1) Tıp. Yaşamak için bir organizmanın hücresine giren, bünyeden bünyeye sıçrayabilen parazit. Örnek: “-İnsan bu dünyanın virüsüdür, Cemil Abi. + O dediğin 3.maddenin örneği olacaktı Danyal."

2) Bilişim. Veri transferiyle bilgisayar ve diğer sibernetik organizmalara yüklenen, bir programın ve/veya sistemin yanlış çalışmasına ve/veya külliyen şalterinin atmasına yol açan yazılım. Örnek: "- Buna şöyle bir şey düşündüm: Uzmanlar sosyal medyada 'viral' olan paylaşımlar için en yüksek risk grubunun 'ok boomer'lardan oluştuğunu belirtiyorlar. + Bu da 3.maddeye uyuyor Danyal.

3) Genel.

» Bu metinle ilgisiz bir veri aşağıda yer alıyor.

(* ===== verification/Codec.v ===== *)
(** * Codec: the envelope's blob format.

    Models [storage/codec.py] and the constructors of [domain/crypto.py] it
    calls: a fixed prefix, a canonical JSON header, and the four binary parts.
    [CodecFacts] shows that it is an [EnvelopeCodec]. *)

From S2P Require Import Prelude PyStr Utf8 Json Storage PyData.

Definition MAGIC : pybytes := u "LRBLOB01".
Definition FORMAT_VERSION : Z := 1.
Definition MAX_HEADER_BYTES : Z := 64 * 1024.
Definition MAX_BINARY_PART : Z := 512 * 1024 * 1024.

(** [_HEADER_PREFIX] is [>8sHI] and [_LENGTHS] is [>IIQI]. *)
Definition PREFIX_SIZE : nat := 14.
Definition LENGTHS_SIZE : nat := 20.

Definition REQUIRED_KEYS : list pystr :=
  [u "record_id"; u "generation"; u "configuration_revision"; u "schema_version"; u "algorithm";
   u "key_id"; u "key_provider_id"; u "key_version"; u "plaintext_frame_sizes"; u "created_at"].

(** ** [domain/crypto.py] *)

Definition make_key_handle (k : KeyHandle) : result KeyHandle :=
  _ ← require_nonempty (key_id k);
  _ ← require_nonempty (key_provider_id k);
  _ ← throw_if (key_version k <=? 0) ValueError;
  mret k.

Definition require_nonempty_bytes (b : pybytes) : result unit := throw_if (bool_decide (b = [])) ValueError.

Definition make_envelope (e : EncryptedRecordEnvelope) : result EncryptedRecordEnvelope :=
  _ ← require_nonempty (env_configuration_revision e);
  _ ← throw_if (env_schema_version e <=? 0) ValueError;
  _ ← require_nonempty (env_algorithm e);
  _ ← throw_if (bool_decide (env_plaintext_frame_sizes e = []) ||
                existsb (fun n => n <=? 0) (env_plaintext_frame_sizes e)) ValueError;
  _ ← require_nonempty_bytes (env_wrapped_data_key e);
  _ ← require_nonempty_bytes (env_nonce e);
  _ ← require_nonempty_bytes (env_ciphertext e);
  _ ← require_nonempty_bytes (env_associated_data_digest e);
  mret e.

(** ** Encoding *)

Definition validate_uuid (r : uuid) : result unit :=
  throw_if (negb (uuid_is_v4 r)) (StorageFailure INVALID_RECORD_ID).

Definition header_of (e : EncryptedRecordEnvelope) : list (pystr * json) :=
  [(u "record_id", JStr (uuid_text (env_record_id e)));
   (u "generation", JInt (env_generation e));
   (u "configuration_revision", JStr (env_configuration_revision e));
   (u "schema_version", JInt (env_schema_version e));
   (u "algorithm", JStr (env_algorithm e));
   (u "key_id", JStr (key_id (env_key e)));
   (u "key_provider_id", JStr (key_provider_id (env_key e)));
   (u "key_version", JInt (key_version (env_key e)));
   (u "plaintext_frame_sizes", JList (JInt <$> env_plaintext_frame_sizes e));
   (u "created_at", JStr (isoformat (env_created_at e)))].

Definition parts_of (e : EncryptedRecordEnvelope) : list pybytes :=
  [env_wrapped_data_key e; env_nonce e; env_ciphertext e; env_associated_data_digest e].

Definition pack_lengths (lengths : list Z) : pybytes :=
  mjoin (zip_with (fun w n => be_digits 256 w n) [4; 4; 8; 4]%nat lengths).

(** The prefix, the lengths, the header and the parts. *)
Definition blob_of (e : EncryptedRecordEnvelope) (header : pybytes) : pybytes :=
  MAGIC ++ be_digits 256 2 FORMAT_VERSION ++ be_digits 256 4 (zlen header) ++
  pack_lengths (zlen <$> parts_of e) ++ header ++ mjoin (parts_of e).

Definition encode_blob (e : EncryptedRecordEnvelope) : result pybytes :=
  _ ← validate_uuid (env_record_id e);
  text ← dumps (JDict (header_of e));
  header ← utf8_encode text;
  _ ← throw_if (MAX_HEADER_BYTES <? zlen header) (StorageFailure BLOB_TOO_LARGE);
  _ ← throw_if (existsb (fun p => bool_decide (p = []) || (MAX_BINARY_PART <? zlen p)) (parts_of e))
        (StorageFailure BLOB_TOO_LARGE);
  mret (blob_of e header).

(** ** Decoding *)

(** [data[first : first + n]] *)
Definition slice (first n : nat) (data : pybytes) : pybytes := take n (drop first data).

(** [d[key]], [type(v) is int], [isinstance(v, str) and v] *)
Definition field (d : list (pystr * json)) (key : pystr) : result json :=
  match dict_get d key with Some j => Ok j | None => Raise KeyError end.
Definition exact_int (j : json) : result Z :=
  match j with JInt n => Ok n | _ => Raise ValueError end.
Definition nonempty_string (j : json) : result pystr :=
  match j with JStr (c :: s) => Ok (c :: s) | _ => Raise ValueError end.

Record header_fields := {
  hf_record_id : uuid; hf_generation : Z; hf_schema_version : Z; hf_key_version : Z;
  hf_sizes : list Z; hf_created_at : datetime;
  hf_configuration_revision : pystr; hf_algorithm : pystr; hf_key_id : pystr; hf_key_provider_id : pystr }.

Section Decode.
Variable int16_other : pystr -> result Z.
Variable fromisoformat_other : pystr -> result (option datetime).

(** [UUID(value)]: [None] is a [TypeError]; what is no string has no method
    [replace]. *)
Definition uuid_of_json (j : json) : result uuid :=
  match j with
  | JStr s => uuid_of_text int16_other s
  | JNull => Raise TypeError
  | _ => Raise AttributeError
  end.
Definition datetime_of_json (j : json) : result (option datetime) :=
  match j with JStr s => fromisoformat fromisoformat_other s | _ => Raise TypeError end.

(** The body of the [try], from the dictionary on, and as a whole. *)
Definition header_from (raw : list (pystr * json)) : result header_fields :=
  _ ← throw_if (negb (has_keys raw REQUIRED_KEYS)) ValueError;
  record_id ← (j ← field raw (u "record_id"); uuid_of_json j);
  _ ← validate_uuid record_id;
  generation ← (j ← field raw (u "generation"); exact_int j);
  schema_version ← (j ← field raw (u "schema_version"); exact_int j);
  key_version ← (j ← field raw (u "key_version"); exact_int j);
  sizes_object ← field raw (u "plaintext_frame_sizes");
  sizes ← match sizes_object with JList l => map_ok exact_int l | _ => Raise ValueError end;
  created ← (j ← field raw (u "created_at"); datetime_of_json j);
  _ ← throw_if ((generation <=? 0) || (schema_version <=? 0) || (key_version <=? 0)) ValueError;
  match created with
  | None => Raise ValueError
  | Some created_at =>
      _ ← throw_if (bool_decide (sizes = []) || existsb (fun n => n <=? 0) sizes) ValueError;
      revision ← (j ← field raw (u "configuration_revision"); nonempty_string j);
      algorithm ← (j ← field raw (u "algorithm"); nonempty_string j);
      id ← (j ← field raw (u "key_id"); nonempty_string j);
      provider ← (j ← field raw (u "key_provider_id"); nonempty_string j);
      mret {| hf_record_id := record_id; hf_generation := generation; hf_schema_version := schema_version;
              hf_key_version := key_version; hf_sizes := sizes; hf_created_at := created_at;
              hf_configuration_revision := revision; hf_algorithm := algorithm;
              hf_key_id := id; hf_key_provider_id := provider |}
  end.

Definition parse_header (bytes : pybytes) : result header_fields :=
  text ← utf8_decode bytes;
  decoded ← loads_dict text;
  match decoded with JDict raw => header_from raw | _ => Raise ValueError end.

(** The [except]: these become a corruption, other exceptions pass. *)
Definition as_corruption {A} (r : result A) : result A :=
  match r with
  | Raise ValueError | Raise TypeError | Raise KeyError => Raise (StorageFailure CORRUPTION)
  | _ => r
  end.

(** The four parts from [cursor] on. *)
Fixpoint split_parts (data : pybytes) (cursor : nat) (lengths : list Z) : list pybytes :=
  match lengths with
  | [] => []
  | n :: lengths' => slice cursor (Z.to_nat n) data :: split_parts data (cursor + Z.to_nat n) lengths'
  end.

Definition unpack_lengths (b : pybytes) : list Z :=
  [be_value 256 (slice 0 4 b); be_value 256 (slice 4 4 b); be_value 256 (slice 8 8 b); be_value 256 (slice 16 4 b)].

Definition decode_blob (data : pybytes) (max_blob_bytes : Z) : result EncryptedRecordEnvelope :=
  _ ← throw_if (bool_decide (data = []) || (max_blob_bytes <? zlen data) ||
                (zlen data <? Z.of_nat (PREFIX_SIZE + LENGTHS_SIZE))) (StorageFailure CORRUPTION);
  let header_len := be_value 256 (slice 10 4 data) in
  _ ← throw_if (negb (bool_decide (slice 0 8 data = MAGIC)) ||
                negb (be_value 256 (slice 8 2 data) =? FORMAT_VERSION) ||
                negb ((1 <=? header_len) && (header_len <=? MAX_HEADER_BYTES))) (StorageFailure CORRUPTION);
  let lengths := unpack_lengths (slice PREFIX_SIZE LENGTHS_SIZE data) in
  _ ← throw_if (existsb (fun n => (n <=? 0) || (MAX_BINARY_PART <? n)) lengths) (StorageFailure CORRUPTION);
  let offset := (PREFIX_SIZE + LENGTHS_SIZE)%nat in
  _ ← throw_if (negb (Z.of_nat offset + header_len + sum_by (fun n => n) lengths =? zlen data))
        (StorageFailure CORRUPTION);
  f ← as_corruption (parse_header (slice offset (Z.to_nat header_len) data));
  match split_parts data (offset + Z.to_nat header_len) lengths with
  | [wrapped; nonce; ciphertext; digest] =>
      key ← make_key_handle {| key_id := hf_key_id f; key_provider_id := hf_key_provider_id f;
                               key_version := hf_key_version f |};
      make_envelope
        {| env_record_id := hf_record_id f; env_generation := hf_generation f;
           env_configuration_revision := hf_configuration_revision f;
           env_schema_version := hf_schema_version f; env_algorithm := hf_algorithm f; env_key := key;
           env_plaintext_frame_sizes := hf_sizes f; env_wrapped_data_key := wrapped; env_nonce := nonce;
           env_ciphertext := ciphertext; env_associated_data_digest := digest;
           env_created_at := hf_created_at f |}
  | _ => Raise ValueError
  end.
End Decode.

(** The envelopes the program constructs: the checks of the constructors, a
    date a [datetime] can hold, and text without surrogates. *)
Definition constructible (e : EncryptedRecordEnvelope) : bool :=
  is_ok (make_envelope e) && is_ok (make_key_handle (env_key e)) && (1 <=? env_generation e) &&
  valid_datetime (env_created_at e) &&
  forallb (fun s => forallb is_scalar s)
    [env_configuration_revision e; env_algorithm e; key_id (env_key e); key_provider_id (env_key e)].
(** C10 (quota_is_respected): A put never takes the files on disk (blobs,
    temporaries and quarantine) over the quota, at any point where it may be
    cut short, unless they were over it already. *)
Theorem quota_is_respected fault e s :
  content_bytes_on_disk (put sha256 quota_bytes max_blob_bytes fault e s).1
  <= Z.max quota_bytes (content_bytes_on_disk s).
Proof.
  assert (Hs : content_bytes_on_disk s <= Z.max quota_bytes (content_bytes_on_disk s)) by lia.
  apply (wp_elim _ (fun _ s' => content_bytes_on_disk s' <= Z.max quota_bytes (content_bytes_on_disk s))).
  unfold put. apply wp_bind, wp_lift. destruct (encode_envelope e) as [blob|]; [|done].
  apply wp_bind, wp_require; intros _; [|done]. apply wp_bind, wp_lift.
  destruct (blob_token _) as [token|]; [|done]. apply wp_bind, wp_gets.
  destruct (s_records s !! env_record_id e) as [[old st]|]; [case_bool_decide; [by apply wp_ret|by apply wp_raise]|].
  apply wp_bind, wp_gets, wp_bind, wp_require; intros Hq; [|done]. btauto_hyps.
  apply wp_bind, wp_gets, wp_bind, wp_try_except, wp_bind, wp_require; intros _; [|by apply wp_raise].
  eapply (wp_mono _ (fun _ s' => content_bytes_on_disk s' <= Z.max quota_bytes (content_bytes_on_disk s)));
    [|intros [] ? ?; [by apply wp_ret|by apply wp_raise]].
  pose proof (zlen_nonneg blob). unfold content_bytes_on_disk in *.
  unfold put_steps. apply wp_bind, wp_modify, wp_bind, wp_require; intros _; [|done].
  unfold write_blob_atomically. apply wp_bind, wp_bind, wp_lift. destruct (blob_path _) as [p|]; [|done].
  apply wp_bind, wp_gets, wp_bind, wp_require; intros Hn; [|done].
  btauto_hyps. cbn in Hn. apply wp_bind, wp_modify, wp_bind, wp_require; intros _; [|cbn; rewrite sum_by_cons; lia].
  apply wp_modify. cbn. apply wp_bind, wp_require; intros _; [apply wp_modify|]; cbn;
    rewrite blobs_size_insert by done; lia.
Qed.

(** [quarantined_put_acknowledged]: A put of an envelope whose stored copy
    was found corrupt and quarantined is acknowledged although nothing is
    stored: [_put_sync] compares digests with the row without looking at its
    state, so the caller gets a reference and [get] still finds nothing. *)
Theorem quarantined_put_acknowledged fault e blob md s :
  encode_envelope e = Ok blob -> zlen blob <= max_blob_bytes ->
  s_records s !! env_record_id e = Some (md, QUARANTINED) -> md_blob_digest md = sha256 blob ->
  (exists ref, put sha256 quota_bytes max_blob_bytes fault e s = (s, Ok ref)) /\
  get sha256 max_blob_bytes (env_record_id e) s = (s, Ok None).
Proof.
  intros He Hl Hr Hd. pose proof (codec_encode_v4 _ _ He) as Hv. split.
  - unfold put, lift, require, gets, mbind, M_bind. cbn. rewrite He. cbn.
    rewrite (proj2 (Z.ltb_ge _ _)) by done. cbn. unfold blob_token. rewrite Hv, Hr.
    rewrite bool_decide_true by done. by eexists.
  - unfold get, gets, mbind, M_bind. cbn. by rewrite Hr.
Qed.
End Operations.

(** ** Witnesses, with the program's own blob format *)

#[export] Instance toy_codec : EnvelopeCodec :=
  blob_codec (fun _ => Raise ValueError) (fun _ => Raise ValueError).

Definition toy_id (n : Z) : uuid := 2 ^ 63 + 4 * 2 ^ 76 + n.
Definition toy_envelope (n : Z) : EncryptedRecordEnvelope :=
  {| env_record_id := toy_id n; env_generation := 1; env_configuration_revision := u "rev";
     env_schema_version := 1; env_algorithm := u "aead";
     env_key := {| key_id := u "k"; key_provider_id := u "p"; key_version := 1 |};
     env_plaintext_frame_sizes := [4]; env_wrapped_data_key := [1]; env_nonce := [2];
     env_ciphertext := [n]; env_associated_data_digest := [3];
     env_created_at := {| dt_wall := us_per_day; dt_offset := 0 |} |}.

Definition no_fault (p : fault_point) : bool := false.
Definition fault_only (q p : fault_point) : bool :=
  match q, p with
  | AfterWriteIntent, AfterWriteIntent | AfterTempFsync, AfterTempFsync
  | AfterBlobRename, AfterBlobRename | AfterDeleteMark, AfterDeleteMark => true
  | _, _ => false
  end.

Local Abbreviation toy_put := (put (fun b => b) 4096 1024).
Local Abbreviation toy_recover := (recover (fun b => b) 1024).
Local Abbreviation toy_wf := (wf (fun b => b) 1024).

(** A put that dies after the rename is completed by recovery; one that dies
    before it leaves nothing. *)
Example crash_points :
  map (fun q => (visible (fun b => b) 1024
                  (toy_recover (toy_put (fault_only q) (toy_envelope 1) empty_store).1).1 (toy_id 1)))
      [AfterWriteIntent; AfterTempFsync; AfterBlobRename]
  = [None; None; Some (toy_envelope 1)].
Proof. vm_compute. reflexivity. Qed.
(* ===== verification/Catalog.v ===== *)
(** * Catalog: the ordered view of the stored records.

    Models the queries of [storage/operations.py] ([_stats_sync],
    [_page_ready_sync], [_list_candidates_sync]) and the rows they return
    ([ports/storage.py]), with the theorem that walking the pages visits every
    ready record once, in order.  Days are ordered as their ISO text and ids as
    their canonical text. *)

From stdpp Require Import sorting.
From S2P Require Import Prelude Storage StorageProps.

(** [ports/storage.py] *)
Record CatalogEntry := { ce_record_id : uuid; ce_day_bucket : Z; ce_blob_bytes : Z }.
#[export] Instance CatalogEntry_eq_dec : EqDecision CatalogEntry.
Proof. solve_decision. Defined.

Record CatalogPage := { cp_entries : list CatalogEntry; cp_complete : bool }.
Record StorageUsageReport := { su_ready_records : Z; su_ready_bytes : Z }.

(** [ORDER BY day_bucket, record_id] *)
Definition key_lt (d1 i1 d2 i2 : Z) : bool := (d1 <? d2) || ((d1 =? d2) && (i1 <? i2)).
Definition entry_lt (a b : CatalogEntry) : bool :=
  key_lt (ce_day_bucket a) (ce_record_id a) (ce_day_bucket b) (ce_record_id b).
Definition entry_le (a b : CatalogEntry) : Prop := entry_lt b a = false.
#[export] Instance entry_le_dec : RelDecision entry_le.
Proof. intros a b. unfold entry_le. apply _. Defined.

Definition entry_of (row : uuid * metadata) : CatalogEntry :=
  {| ce_record_id := row.1; ce_day_bucket := md_day_bucket row.2; ce_blob_bytes := md_blob_bytes row.2 |}.

(** The ready rows, in canonical order. *)
Definition ready_entries (s : store) : list CatalogEntry :=
  merge_sort entry_le (entry_of <$> rows_in READY s).

Definition stats (s : store) : StorageUsageReport :=
  {| su_ready_records := zlen (rows_in READY s);
     su_ready_bytes := sum_by (fun r => md_blob_bytes r.2) (rows_in READY s) |}.

Definition PAGE_LIMIT : Z := 10000.

(** The keyset condition, when both halves of the key are given. *)
Definition after_key (after_day : option Z) (after_id : option uuid) (e : CatalogEntry) : bool :=
  match after_day, after_id with
  | Some d, Some i => key_lt d i (ce_day_bucket e) (ce_record_id e)
  | _, _ => true
  end.

Definition page_ready (after_day : option Z) (after_id : option uuid) (limit : Z)
    : M store CatalogPage := fun s =>
  if (limit <=? 0) || (PAGE_LIMIT <? limit) then (s, Raise (StorageFailure IO_FAILURE))
  else
    let rows := take (Z.to_nat (limit + 1)) (List.filter (after_key after_day after_id) (ready_entries s)) in
    (s, Ok {| cp_entries := take (Z.to_nat limit) rows; cp_complete := zlen rows <=? limit |}).

Definition row_le (a b : uuid * metadata) : Prop := entry_le (entry_of a) (entry_of b).
#[export] Instance row_le_dec : RelDecision row_le.
Proof. intros a b. unfold row_le. apply _. Defined.

(** [DayRangeQuery] and [_list_candidates_sync]; a record comes with its key. *)
Definition list_candidates (start_day end_day limit : Z) (s : store)
    : result (list (uuid * metadata)) :=
  _ ← throw_if (end_day <? start_day) ValueError;
  _ ← throw_if (negb ((1 <=? limit) && (limit <=? 10000))) ValueError;
  let rows := filter (fun r => start_day <= md_day_bucket r.2 <= end_day) (rows_in READY s) in
  mret (take (Z.to_nat limit) (merge_sort row_le rows)).

(** ** The canonical order is total and the keys are distinct *)

Lemma key_lt_irrefl d i : key_lt d i d i = false.
Proof. unfold key_lt. rewrite !Z.ltb_irrefl, Z.eqb_refl. done. Qed.

Lemma key_lt_spec d1 i1 d2 i2 : key_lt d1 i1 d2 i2 = true <-> d1 < d2 \/ (d1 = d2 /\ i1 < i2).
Proof. unfold key_lt. by rewrite orb_true_iff, andb_true_iff, !Z.ltb_lt, Z.eqb_eq. Qed.

Lemma key_lt_nspec d1 i1 d2 i2 : key_lt d1 i1 d2 i2 = false <-> d2 < d1 \/ (d1 = d2 /\ i2 <= i1).
Proof. rewrite <- not_true_iff_false, key_lt_spec. lia. Qed.

#[export] Instance entry_le_trans : Transitive entry_le.
Proof. intros a b c. unfold entry_le, entry_lt. rewrite !key_lt_nspec. lia. Qed.

#[export] Instance entry_le_total : Total entry_le.
Proof. intros a b. unfold entry_le, entry_lt. rewrite !key_lt_nspec. lia. Qed.

Lemma ready_entries_perm s : ready_entries s ≡ₚ entry_of <$> rows_in READY s.
Proof. apply merge_sort_Permutation. Qed.

Lemma ready_entries_sorted s : StronglySorted entry_le (ready_entries s).
Proof. apply (StronglySorted_merge_sort entry_le). Qed.

Lemma ready_entries_sorted_lt s : StronglySorted (fun a b => entry_lt a b = true) (ready_entries s).
Proof.
  pose proof (ready_entries_sorted s) as Hs.
  assert (NoDup (ce_record_id <$> ready_entries s)) as Hnd.
  { rewrite ready_entries_perm, <- list_fmap_compose. exact (rows_in_keys READY s). }
  revert Hnd. induction Hs as [|a l Hs IH Ha]; [constructor|]. intros [Hn Hnd]%NoDup_cons.
  constructor; [by apply IH|]. rewrite Forall_forall in Ha |- *. intros b Hb. specialize (Ha b Hb).
  revert Ha. unfold entry_le, entry_lt. rewrite key_lt_nspec, key_lt_spec.
  intros [?|[? ?]]; [lia|]. assert (ce_record_id a ≠ ce_record_id b); [|lia].
  intros E. apply Hn. rewrite E. by apply list_elem_of_fmap_2.
Qed.

(** Past the [k]-th entry of the canonical order there is the rest of it. *)
Lemma filter_after l k e :
  StronglySorted (fun a b => entry_lt a b = true) l -> l !! k = Some e ->
  List.filter (after_key (Some (ce_day_bucket e)) (Some (ce_record_id e))) l = drop (S k) l.
Proof.
  intros Hs. revert k. induction Hs as [|a l Hs IH Ha]; intros k Hk; [done|].
  assert (Hall : forall l', (forall b, b ∈ l' -> entry_lt e b = true) ->
    List.filter (after_key (Some (ce_day_bucket e)) (Some (ce_record_id e))) l' = l').
  { intros l' Hl'. induction l' as [|b l' IH']; [done|]. cbn.
    assert (Hb : entry_lt e b = true) by (apply Hl'; constructor). unfold entry_lt in Hb. rewrite Hb.
    f_equal. apply IH'. intros x Hx. apply Hl'. by constructor. }
  rewrite Forall_forall in Ha. destruct k as [|k]; cbn in Hk.
  - injection Hk as ->. cbn. rewrite key_lt_irrefl. by apply Hall.
  - cbn. assert (He : entry_lt a e = true) by (apply Ha; by eapply list_elem_of_lookup_2).
    assert (key_lt (ce_day_bucket e) (ce_record_id e) (ce_day_bucket a) (ce_record_id a) = false) as ->.
    { revert He. unfold entry_lt. rewrite key_lt_spec, key_lt_nspec. lia. }
    by rewrite (IH k Hk).
Qed.

(** Where a walk of the pages is: [k] entries have been seen. *)
Definition cursor_at (s : store) (k : nat) (after_day : option Z) (after_id : option uuid) : Prop :=
  List.filter (after_key after_day after_id) (ready_entries s) = drop k (ready_entries s).

Lemma cursor_start s : cursor_at s 0 None None.
Proof. unfold cursor_at. rewrite drop_0. induction (ready_entries s) as [|e l IH]; cbn; [done|]. by rewrite IH. Qed.

(** A page at [k]: the next entries; when more remain, its last entry is the
    cursor of what follows, so no entry is skipped or seen twice. *)
Lemma page_ready_at s k d i limit :
  1 <= limit <= PAGE_LIMIT -> cursor_at s k d i ->
  let rest := drop k (ready_entries s) in
  page_ready d i limit s =
    (s, Ok {| cp_entries := take (Z.to_nat limit) rest; cp_complete := zlen rest <=? limit |}) /\
  ((zlen rest <=? limit) = false -> exists e,
     last (take (Z.to_nat limit) rest) = Some e /\
     cursor_at s (k + Z.to_nat limit) (Some (ce_day_bucket e)) (Some (ce_record_id e)) /\
     (k + Z.to_nat limit < length (ready_entries s))%nat).
Proof.
  intros Hl Hc rest. split.
  - unfold page_ready. rewrite (proj2 (Z.leb_gt _ _)), (proj2 (Z.ltb_ge _ _)) by lia. cbn [orb].
    rewrite Hc. fold rest. do 3 f_equal.
    + rewrite take_take. f_equal. lia.
    + unfold zlen. rewrite length_take. destruct (Z.leb_spec (Z.of_nat (length rest)) limit);
        destruct (Z.leb_spec (Z.of_nat (Z.to_nat (limit + 1) `min` length rest)) limit); lia.
  - intros Hlong%Z.leb_gt. unfold zlen in Hlong.
    assert (Hlen : length rest = (length (ready_entries s) - k)%nat) by (unfold rest; by rewrite length_drop).
    destruct (ready_entries s !! (k + (Z.to_nat limit - 1))%nat) as [e|] eqn:He.
    2:{ apply lookup_ge_None in He. lia. }
    exists e. split; [|split; [|lia]].
    + rewrite last_lookup, length_take. replace (pred (Z.to_nat limit `min` length rest)) with (Z.to_nat limit - 1)%nat by lia.
      rewrite lookup_take_lt by lia. unfold rest. by rewrite lookup_drop.
    + unfold cursor_at. rewrite (filter_after _ _ _ (ready_entries_sorted_lt s) He). f_equal. lia.
Qed.
(* ===== verification/Policy.v ===== *)
(** * Policy: the capture policy engine and the boundary that enforces it.

    Models [domain/policy.py], [domain/metadata.py], [policy/engine.py],
    [policy/guard.py], [policy/enforcement.py] and [policy/capture_adapter.py].
    The engine's attributes are the record [engine]; a method holding [_lock]
    throughout is one atomic call.  Parameters stand for what the program gets
    from outside it: regular expressions ([re]), the IANA zone database
    ([ZoneInfo]), IP literals ([ipaddress]), the digest of an anonymous rule and
    [repr] of a float.  Durations are whole microseconds and an aware datetime
    has a fixed offset. *)

From S2P Require Import Prelude PyStr PyFloat.

(** ** [domain/policy.py] *)

Inductive PolicyOperation := SCREENSHOT | METADATA | OCR | INDEXING | SUMMARIZATION | REMOTE_PROVIDER.
#[export] Instance PolicyOperation_eq_dec : EqDecision PolicyOperation.
Proof. solve_decision. Defined.

Inductive PolicyPhase := PRE_CAPTURE | POST_CAPTURE | DOWNSTREAM.
#[export] Instance PolicyPhase_eq_dec : EqDecision PolicyPhase.
Proof. solve_decision. Defined.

Yukarıdaki iki tanımın sosyal mevzular için gerekli gereksiz kullanımıyla ortaya çıkan kavram kiri. Örnek: "-Doğanın yarattığı virüs organizmanın içindeyken mutasyona uğruyorsa bilgisayar virüslerinin evriminin bir sonraki noktası da bu olabilir mi, İsmail Abi?”  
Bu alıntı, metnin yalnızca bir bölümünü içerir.